22 Aug 2025
Three Acre Farms’ revenue drop shows poor demand
The company’s revenue in the June 2025 quarter declined primarily due to reduced demand for both broiler and layer DOCs.
The revenue of Sri Lanka’s poultry company Three Acre Farms dropped 27% to USD 4.09 million in the June 2025 quarter because farmers reduced purchases of DOCs as prices dropped.
Chief Executive Cheng Chih Kwong said the company’s revenue during the quarter under review declined compared to the same quarter last year, primarily due to reduced demand for both broiler and layer DOCs.
“The decline was mainly caused by reduced inputs by farmers at the beginning of the quarter due to lower live bird prices and continued volatility in the table egg market,” he revealed.
Economic situation and its impacts
Sri Lanka’s chicken and egg prices soared in 2022 as macroeconomists created a forex shortage by cutting rates with printed money to boost growth and inflation, according to a report by Economy Next.
DOC and grain prices also soared.
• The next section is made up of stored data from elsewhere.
Lemma fadd_monotone (x x' y y' : Q) :
  0 <= x -> 0 <= y -> x <= x' -> y <= y' -> fadd x y <= fadd x' y'.
Proof.
  intros Hx Hy Hxx Hyy. unfold fadd.
  pose proof (double_nonneg x Hx). pose proof (double_nonneg y Hy).
  pose proof (double_monotone x x' Hx Hxx). pose proof (double_monotone y y' Hy Hyy).
  apply double_monotone; lra.
Qed.

Lemma fmul_monotone (x x' y y' : Q) :
  0 <= x -> 0 <= y -> x <= x' -> y <= y' -> fmul x y <= fmul x' y'.
Proof.
  intros Hx Hy Hxx Hyy. unfold fmul.
  pose proof (double_nonneg x Hx) as Dx. pose proof (double_nonneg y Hy) as Dy.
  pose proof (double_monotone x x' Hx Hxx) as Mx.
  pose proof (double_monotone y y' Hy Hyy) as My.
  apply double_monotone; [now apply Qmult_le_0_compat |].
  apply Qle_trans with (double x * double y').
  - rewrite !(Qmult_comm (double x)). apply Qmult_le_compat_r; assumption.
  - apply Qmult_le_compat_r; lra.
Qed.

Lemma fmul_nonneg (x y : Q) : 0 <= x -> 0 <= y -> 0 <= fmul x y.
Proof.
  intros Hx Hy. unfold fmul. apply double_nonneg, Qmult_le_0_compat;
    now apply double_nonneg.
Qed.

Lemma fmul_zero_r (x : Q) : fmul x 0.0 == 0.
Proof.
  unfold fmul. change (double 0.0) with 0. now rewrite Qmult_0_r.
Qed.






Lemma fadd_comm (x y : Q) : fadd x y == fadd y x.
Proof. unfold fadd. now rewrite Qplus_comm. Qed.


End Doubles.


Section RoundedDoubles.
Import Py.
Sri Lanka’s chicken farmers culled their stocks when the Consumer Affairs Authority (CAA) slammed price control, as macroeconomists destroyed the internal and external value of the rupee, using their money monopoly.
Though broiler production recovers quickly, it took almost two years for farmers to rebuild their stocks from the hit given by macro-economists and the CAA.
However, in 2023 and 2024 the central bank has operated largely deflationary policy under an IMF program which made it sell-down its domestic assets which has allowed the rupee to be strong, and the agency lost the ability to create inflation.
Under the revised IMF program, however, it is no longer required to sell-down its domestic assets, and the agency had got the power to active ‘monetary policy’ again, which analysts have warned can lead to a second sovereign default.
As farmers rebuilt their flocks, initially paying very high prices for DOCs, egg prices began to drop, leading to some farmers not expanding stocks and reducing their farms, according to industry officials.
Meanwhile, Three Acre Farms said it had cut prices of layer and broiler DOCs further reducing revenues.
Companies must boost productivity if the central bank stops giving free profits by increasing the cost of living.
High import duties
Sri Lanka has potential to build an export industry in exporting eggs and other poultry products, but the sector is constrained and due to high import duties and licenses on corn which makes raw materials too expensive, said analysts and industry officials in the report.
The massive import taxes on grains, including rice, has kept food prices sharply above the world, while corn taxes have promoted protein malnutrition among children of poor families.
The so-called ‘corn mafia’ which promotes import duties and licensing at the cost of protein malnutrition has a history growing back three decades involving regional and national level political corruption linked to grain purchasing, insiders said.
The ‘self-sufficiency’ and ‘import substitution’ strategies which exploit the poor are also justified based on forex shortages created by macro-economists as the ‘cut rates’ with inflationary open market operations and other liquidity injections.